The Amazing Spiderman 2

hr_The_Amazing_Spider-Man_2_59Et voilà le deuxième opus du reboot de la franchise Spiderman. Comme pour le premier film, Marc Webb colle une recette très simple pour nous sortir un gros blockbuster sans prétention qui détend mais qui manque salement de profondeur. On retrouve donc Peter Parker qui s’éclate à être Spiderman tout en tentant de concilier cela avec ce qu’il ressent pour la belle Gwen ; rappelons que le père de cette dernière a fait promettre à notre héros de la laisser en dehors de ça pour ne pas qu’il lui arrive quelque chose. Notre homme-araignée va bientôt se trouver un méchant à sa mesure, le très puissant Electro qui lui donnera du fil à retordre. Visiblement, le réalisateur a du trouver que ce serait bien de rajouter du méchant alors il a collé le Bouffon Vert et Rhino genre comme un cheveu dans la soupe, sans lien avec le reste de l’intrigue, de manière parfaitement artificielle et pour de micro-apparitions. Mais bon Spiderman va se fritter du méchant tout en jonglant avec ses soucis d’ado. Et puis il va aussi s’intéresser à ses parents, à leur disparition, à ce passé mystérieux qui s’avère comme par hasard lié à Ozcorp et à ses pouvoirs (je spoile rien du tout, c’est dans la bande-annonce).

Bon, on peut dire en tout cas que les scènes d’action sont assez épiques et plutôt très bien foutues. Pour une fois, la 3D est bien immersive ; les acrobaties aériennes de Spiderman (genre la poursuite du début ou le duel final contre Electro) prennent une dimension assez folle et c’est une bonne claque visuelle.
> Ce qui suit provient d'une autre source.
Lemma pd_concat_Ok dfs out :
  pd_concat dfs = Ok out →
  (Forall (λ d, columns d = columns out) dfs ∧
   rows out = unify_dtypes (concat (rows <$> dfs)))
  ∨ (Forall (λ d, NoDup (columns d)) dfs ∧
     columns out = first_seen [] (concat (columns <$> dfs)) ∧
     rows out = unify_dtypes (concat (reindex (columns out) <$> dfs))).
Proof.
  unfold pd_concat. destruct dfs as [|d ds]; [done|].
  destruct (forallb _ ds) eqn:Hsame.
  - intros [= <-]. left. simpl. split; [|done].
    constructor; [done|]. apply Forall_forall. intros d' Hd'.
    rewrite forallb_forall in Hsame.
    apply list_elem_of_In, Hsame in Hd'.
    by apply bool_decide_eq_true in Hd'.
  - destruct (forallb _ (d :: ds)) eqn:Huniq; [|done].
    intros [= <-]. right. simpl. split_and!; [|done|done].
    apply Forall_forall. intros d' Hd'.
    rewrite forallb_forall in Huniq.
    apply list_elem_of_In, Huniq in Hd'.
    by apply bool_decide_eq_true in Hd'.
Qed.

Lemma wf_pd_concat dfs out :
  Forall wf_frame dfs → pd_concat dfs = Ok out → wf_frame out.
Proof.
  intros Hwf H. apply pd_concat_Ok in H as [[Hcols Hrows]|(_ & _ & Hrows)];
    unfold wf_frame; rewrite Hrows; apply Forall_forall; intros r' Hr;
    apply list_elem_of_fmap in Hr as (r & -> & Hr); rewrite length_upcast_row.
  - apply elem_of_concat in Hr as (rs & Hr & Hrs).
    apply list_elem_of_fmap in Hrs as (d & -> & Hd).
    rewrite Forall_forall in Hwf, Hcols.
    rewrite <- (Hcols d Hd).
    specialize (Hwf d Hd). unfold wf_frame in Hwf.
    rewrite Forall_forall in Hwf. by apply Hwf.
  - apply elem_of_concat in Hr as (rs & Hr & Hrs).
    apply list_elem_of_fmap in Hrs as (d & -> & Hd).
    unfold reindex in Hr. apply list_elem_of_fmap in Hr as (r0 & -> & _).
    apply length_reindex_row.
Qed.
(** * Further properties of the code *)

(** ** The generator, draw by draw *)

Lemma choices_nth (n : nat) (seq : list ascii) (w : World) :
  seq <> [] ->
  exists cs, choices n seq w = (Return cs, set_drawn (drawn w + n) w) /\
    length cs = n /\
    forall j, (j < n)%nat ->
      cs !! j = seq !! (entropy w (drawn w + j) mod length seq)%nat.
Proof.
  intros Hne. revert w. induction n as [| n IH]; intros w.
  - exists []. cbn. rewrite Nat.add_0_r, set_drawn_id.
    split_and!; [done | done | intros j Hj; lia].
  - destruct (choice_spec seq w Hne) as (c & Hc & Ec).
    destruct (IH (set_drawn (S (drawn w)) w)) as (cs & Ecs & Hlen & Hnth).
    exists (c :: cs). cbn [choices]. unfold bind at 1. rewrite Ec.
    unfold bind at 1. rewrite Ecs. unfold ret. split_and!.
    + f_equal. cbn. unfold set_drawn. cbn. f_equal. lia.
    + cbn. by rewrite Hlen.
    + intros [| j] Hj.
      * by rewrite Nat.add_0_r, Hc.
      * change ((c :: cs) !! S j) with (cs !! j). rewrite (Hnth j) by lia.
        cbn [entropy drawn set_drawn].
        by replace (S (drawn w) + j)%nat with (drawn w + S j)%nat by lia.
Qed.

Lemma string_of_list_ascii_inj (cs1 cs2 : list ascii) :
  string_of_list_ascii cs1 = string_of_list_ascii cs2 -> cs1 = cs2.
Proof.
  intros H. apply (f_equal list_ascii_of_string) in H.
  by rewrite !list_ascii_of_string_of_list_ascii in H.
Qed.

(** X1.  The generator returns for every length and leaves the collection
    as it was; for a length of zero or less it returns the empty string and
    asks the random generator for nothing. *)
Theorem generate_short_code_no_symbols (n : Z) (w : World) :
  (exists code w',
     generate_short_code n w = (Return code, w') /\ urls w' = urls w) /\
  (n <= 0 -> generate_short_code n w = (Return "", w)).
Proof.
  destruct (generate_short_code_spec n w) as (cs & E & Hlen & _).
  split; [by eexists _, _ |].
  intros Hn. rewrite E. replace (Z.to_nat n) with O in * by lia.
  destruct cs; [| done]. cbn. by rewrite Nat.add_0_r, set_drawn_id.
Qed.

(** X2.  On indices below 62, as the library hands them out, two calls of
    the generator return the same code exactly when they are handed the same
    indices, position by position: different sequences of indices spell
    different codes. *)
Theorem generate_short_code_injective (n : Z) (w1 w2 : World) :
  (forall j, (j < Z.to_nat n)%nat ->
     (entropy w1 (drawn w1 + j) < 62)%nat /\
     (entropy w2 (drawn w2 + j) < 62)%nat) ->
  fst (generate_short_code n w1) = fst (generate_short_code n w2) <->
  forall j, (j < Z.to_nat n)%nat ->
    entropy w1 (drawn w1 + j) = entropy w2 (drawn w2 + j).
Proof.
  intros Hlt. unfold generate_short_code, bind.
  destruct (choices_nth (Z.to_nat n) characters w1) as (cs1 & -> & L1 & N1);
    [done |].
  destruct (choices_nth (Z.to_nat n) characters w2) as (cs2 & -> & L2 & N2);
    [done |].
  rewrite characters_length in N1, N2. cbn [fst ret]. split.
  - intros [= H%string_of_list_ascii_inj] j Hj. subst cs2.
    destruct (lookup_lt_is_Some_2 cs1 j) as [c Hc]; [lia |].
    destruct (Hlt j Hj) as [H1 H2].
    rewrite <- (Nat.mod_small _ 62 H1), <- (Nat.mod_small _ 62 H2).
    eapply (NoDup_lookup characters); [apply characters_NoDup | |].
    + by rewrite <- N1, Hc.
    + by rewrite <- N2, Hc.
  - intros H. do 2 f_equal. apply list_eq. intros j.
    destruct (decide (j < Z.to_nat n)%nat) as [Hj | Hj].
    + by rewrite N1, N2, H.
    + rewrite !lookup_ge_None_2; [done | lia | lia].
Qed.
(* ===== verification/_CoqProject ===== *)
-Q . S2P
Prelude.v
Bytes.v
Codec.v
Hash.v
Transaction.v
Block.v
ScriptValue.v
ScriptAst.v
ScriptCodec.v
U256.v
Jets.v
Typecheck.v
ScriptCost.v
Eval.v
EvalSpec.v
Reward.v
FeeCost.v
Difficulty.v
Smt.v
Utxo.v
TxValidation.v
BlockValidation.v
BlockApply.v
Mempool.v
Miner.v
Covenants.v
CovenantSpec.v
CovenantTemplates.v
Wire.v
FrameBudget.v
Storage.v
ChainManager.v
StoreView.v
ChainModel.v
StorageFacts.v
ChainStore.v
ChainState.v
ChainWitness.v
SnapshotFacts.v
SnapshotReorg.v
ChainOpen.v
ChainBoot.v
BootWitness.v
TipValidation.v
TipSoundness.v
TipCoordinator.v
TipWitness.v
PeerRegistry.v
PeerFacts.v
PeerPolicy.v
PolicyFacts.v
BlockRelay.v
RelayFacts.v
RelaySafety.v
RelayWitness.v
Download.v
DownloadSafety.v
DownloadWitness.v
Reader.v
ReaderSafety.v
ReaderWitness.v
Genesis.v
Wallet.v
WalletFacts.v
WalletWitness.v
Framing.v
FramingFacts.v
FramingSafety.v
Handshake.v
HandshakeFacts.v
HandshakeSafety.v
ConnectionWitness.v
(* ===== verification/Prelude.v ===== *)
(** * Exfer: a verification library

    Exfer is a proof-of-work UTXO chain whose outputs are locked by public-key
    hashes or by programs of a small combinator language (Exfer script).  This
    library models the node of the Rust implementation, from its encodings and
    consensus rules to its database, its peers and its wallet, and proves it
    correct.  Source paths below are relative to the crate, [src/src/] in the
    repository.

    ** The parts of the program and how they interact

    Transactions, headers and blocks ([types/]) are byte strings with a
    canonical encoding; their identifiers and Merkle roots are domain-separated
    SHA-256 hashes.  A transaction spends outpoints and creates outputs.
    Applying it updates the UTXO set ([chain/state.rs]), which keeps a sparse
    Merkle tree ([chain/smt.rs]) whose root goes into the header, and a script
    index for queries.  Script-locked outputs are spent by evaluating a program
    ([script/eval.rs]) that was decoded ([script/serialize.rs]), checked for
    structure ([script/ast.rs]), typed ([script/typecheck.rs]) and costed
    ([script/cost.rs]), with primitive operations as jets ([script/jets/]);
    [covenants/] builds such programs.  The rules for transactions and blocks
    are in [consensus/validation.rs]; difficulty, proof of work, fees and
    subsidy beside it.

    A node keeps its chain in tables of an embedded database
    ([chain/storage.rs]) and opens it at start-up ([chain/open.rs]).
    [process_block] ([network/sync.rs]) extends the tip, keeps forks, and
    reorganises the chain in one database transaction.  Transactions wait in the
    pool ([mempool/]); the miner ([miner/]) makes templates from it.  Peers
    connect with a handshake and talk in authenticated frames
    ([network/peer.rs]) that carry the messages of [network/protocol.rs]; one
    session per peer answers requests and hands blocks to one task that resolves
    orphans, future blocks and reorganisations, and downloads missing blocks.
    Claims about better tips are validated forward before they are believed
    ([network/tip_validation.rs]).  Registry, address book, rate limits and bans
    protect the node.  The wallet ([wallet/]) signs payments from what a node
    reports.

    ** Files

    Basics:
    - [Prelude]: the [result] type and its [let?]/[let!] notations (Rust's [?]),
      machine-integer operations, loop combinators and their induction lemmas.
    - [Bytes]: bytes, slices, little- and big-endian values.  [Codec]: the class
      a serialiser and a parser discharge (round trip and canonicity).
    - [Hash] ([types/hash.rs]), [Transaction] ([types/transaction.rs]), [Block]
      ([types/block.rs]).

    Scripts:
    - [ScriptValue] ([script/types.rs], [script/value.rs]), [ScriptAst]
      ([script/ast.rs]), [ScriptCodec] ([script/serialize.rs]), [U256] and [Jets]
      ([script/jets/]), [Typecheck], [ScriptCost], [Eval] (the files of these
      names), [EvalSpec]: a big-step semantics for the evaluator.
    - [Covenants] ([covenants/]), [CovenantSpec]: what a covenant promises,
      [CovenantTemplates]: that the templates keep it, as EXFER.md describes them.

    Consensus and state:
    - [Reward], [FeeCost], [Difficulty] ([consensus/], [chain/fork_choice.rs],
      [types/amount.rs]); [Smt], [Utxo] ([chain/smt.rs], [chain/state.rs]).
    - [TxValidation], [BlockValidation] ([consensus/validation.rs]) and
      [BlockApply], the proofs about applying blocks; [Mempool]
      ([mempool/mempool.rs]); [Miner] ([miner/miner.rs]); [Genesis]
      ([genesis.rs]).

    The node:
    - [Storage] ([chain/storage.rs]) and [StorageFacts]; [ChainManager]
      ([process_block] and what it calls, in [network/sync.rs]).  [StoreView] is
      the interface of a UTXO store, [ChainModel] the mathematics of chains,
      [ChainStore] a chain in the tables, [ChainState] the invariant of the node,
      [SnapshotFacts] the persisted UTXO set and [SnapshotReorg] the same after
      reorganisations, [ChainWitness] a small network.
    - [ChainOpen] ([chain/open.rs]), [ChainBoot], [BootWitness]: start-up.
    - [TipValidation] ([network/tip_validation.rs] and its caller),
      [TipSoundness], [TipCoordinator], [TipWitness]: forward validation.
    - [BlockRelay], [RelayFacts], [RelaySafety], [RelayWitness]: blocks from
      peers; [Download], [DownloadSafety], [DownloadWitness]: the download of a
      chain; both in [network/sync.rs].
    - [PeerRegistry], [PeerFacts], [PeerPolicy], [PolicyFacts]: sessions,
      eviction, bans (also their restoration in [main.rs]), limits and addresses;
      [Reader], [ReaderSafety],
      [ReaderWitness]: the session with a peer; all in [network/sync.rs].
    - [Wire] ([network/protocol.rs]), [FrameBudget] ([network/frame_budget.rs]),
      [Framing], [FramingFacts], [FramingSafety], [Handshake], [HandshakeFacts],
      [HandshakeSafety], [ConnectionWitness] ([network/peer.rs]).
    - [Wallet], [WalletFacts], [WalletWitness] ([wallet/]).

    Files in [...Witness] instantiate every parameter and run the theorems on
    concrete blocks, peers and keys.

    ** What the theorems show

    - Encodings: round trip and canonicity of transactions, headers, blocks,
      values, programs and messages.  Identifiers, Merkle roots, program
      commitments, transcripts and the state root determine what they commit to,
      unless two strings that were actually hashed collide; the hypothesis names
      those strings.
    - Scripts: structure validation accepts exactly rooted forward graphs; type
      checking returns, accepts exactly the programs that the typing rules type, and
      reports their types up to resolved wildcards; evaluation refines the big-step semantics; an
      admitted script never hits an internal error; the static cost suffices; the
      covenant templates are exactly their covenants.
    - Consensus: an accepted transaction or block obeys the rules, a rejected block
      with new identifiers leaves no trace, undoing an accepted block restores the state, the ways to
      apply a block agree, and the supply follows the schedule.
    - State: the arena tree refines the uncompressed tree without panicking; the
      UTXO set refines a plain map; the pool stays consistent; the miner's
      templates are accepted when their undo metadata is within the limit.
    - The node: memory and database agree on one valid chain after every block,
      reorganisation and failure of storage but one, and the tip only gets better;
      [process_block] returns, and is atomic but for that failure; a restart restores
      the state, after reorganisations too, and a foreign or damaged database is
      refused.
    - The network: relaying, orphans and downloads keep that invariant whatever
      peers send; a session cannot harm the node, and the session task records no
      strike against a well-behaved peer; verified tips are real, honest peers get verified; registry and
      bans hold.  Handshakes authenticate, honest ends agree, and the frames of a
      session are an ordered channel.
    - The wallet: what it builds is accepted, with its three exceptions named; it
      trusts only the named chain and
      the requested outputs, and its key files can be read again.

    ** Choices, bounds and fuel

    A [w]-bit integer is a [Z] with its wrap-around, check or saturation written
    out.  A panic is [None].  Times are nanoseconds or seconds in [Z].  Fuel is
    enough wherever it appears, and the theorems say that a result is returned:
    [Eval.eval_node] recurses on the code's own depth limit; [Smt] follows
    indices with 258 steps, since depths increase up to 256; [Hash.merkle_root]
    halves a list with its length as fuel; searches for a fork take the smaller
    height plus one; reorganisations and walks take the number of heights; loops
    that remove or evict take the size of what they work on ([Mempool],
    [PeerPolicy], [BlockRelay]); the orphan loop takes one round per orphan; tip
    validation takes the
    lookback of 4,319 headers or the distance from the anchor; stage A takes one
    round per batch up to the checkpoint, stage B and the batches one per height;
    a frame counter takes eight reads and a payload one per chunk of 32 KiB;
    loops that wait take the events before their deadline; the search for a
    nonce takes the nonces tried.  Node indices of the tree are 32 bits wide, so
    its theorems bound the number of operations; a block takes at most seven per
    byte ([BlockApply.block_room]).

    ** Hypotheses

    - The cryptographic crates are parameters ([Sha2], [Argon2], [Ed25519],
      [Signer], [Hmac], [Aes256Gcm], [Montgomery]); a theorem states what it
      needs of them (widths, that signatures verify, that both ends of a key
      exchange agree).  For authentic frames and handshakes the hypothesis is
      about one connection: what came over it and verifies was made by the owner of
      the key ([HandshakeFacts.not_forged]); it does not say that other signatures
      do not exist.
    - [ChainModel.World]: the blocks under discussion have different identifiers
      when they are different, and blocks at different heights do not repeat a
      coinbase transaction.  A peer can send such blocks, and the code mishandles
      them (a fault found in the code); the theorems on the node exclude them.
    - The database may fail at every call.  The read of the fork point's work in
      the middle of a reorganisation is the exception: when it fails the UTXO set and
      the chain part (a fault found in the code).  The theorem on one call
      ([ChainState.process_block_atomic]) says what is left; those on sequences of
      calls exclude it.
    - For start-up, no reorganisation in the history of the database orphans a
      block that spends an output it has created ([ChainBoot.grown_reorg]): the UTXO
      table then keeps extra rows (another fault found in the code).
    - What a task sees from outside (clocks, channels, the order of hash maps,
      messages, failures) is an arbitrary argument.
    - The UTXO set has room for the outputs ([Utxo]), or a theorem on the node says
      [lost] where it has not ([StoreView]); the iteration over it gives
      every entry once ([WalletFacts.lists]).

    ** Not modelled

    Command line, HTTP server and event stream ([main.rs], [rpc.rs],
    [rpc_sse.rs], [events.rs]) are front ends over third-party servers and
    parsers.  Of [network/sync.rs] the supervising loops are left out: dialling,
    the pacing of requests and the scheduling of downloads (their decisions are
    modelled), and the token bucket of floating-point numbers, which only delays.
    The redb and tokio crates are modelled by what the code uses of them.  Log
    lines, error texts that no one reads, terminal prompts, and the developer
    tools in [bin/] are left out. *)

From Stdlib Require Export ZArith Lia.
From Stdlib Require Export Init.Byte.
From Stdlib Require Strings.Byte.
From stdpp Require Export base tactics option list gmap strings pretty numbers sorting.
Du vrai gros blockbuster qui a englouti un budget « effets spéciaux » kilométrique, mais qui a réussi à en faire quelque chose qui tient la route. L’apparence d’Electro envoie aussi du bois. Le look de rhino est aussi sympathique (bien qu’on le voie très peu).

Mais bon, quelle idée de nous fournir un scénario aussi mince? Les motivations de méchant d’Electron frisent le ridicule. L’histoire d’amour est plate ; seule la fin du film apporte une bonne dose d’émotion à ce niveau-là, même si on la voit venir à des kilomètres tellement les fusils de Tchekhov pullulent. L’intégration du Bouffon Vert est capillotractée et artificielle, n’amenant rien si ce n’est la volonté d’un duel dans un décor mécanico-steampunk sympa. Rhino est posé là juste pour faire joli sans utilité. Le tout est complètement téléphoné et n’a guère de surprise. Même le grand secret du complot de la mort qui déchire des vilains de la corpo face au gentil scientifique éthique qui veut cacher son invention fait bien pâle figure.

Et puis bon, je ne sais pas ce que j’avais trouvé à Andrew Garfield comme acteur dans le premier mais là, soit il a perdu du talent soit j’étais trop bon public lors du premier film, mais globalement il joue quand même un peu comme une huitre. Ouais quand il s’agit de faire le sale djeunz un peu rebelle ou de sortir un ou deux gags, ça passe. Mais bon sang il y a des scènes censées avoir un peu de portée dramatique qu’il saccage allègrement. Emma Stone, toujours aussi mignonne, s’est améliorée par contre et s’en sort mieux. Jamie Foxx est sympa, dommage que son personnage ne soit pas plus profond, plus étudié.

Bref, c’est dommage de ne pas avoir cherché à aller plus loin. on se laisse prendre pendant 2h20 d’action, on attend la prochaine scène de baston quand ça se calme, et au final on n’a pas vraiment de surprise.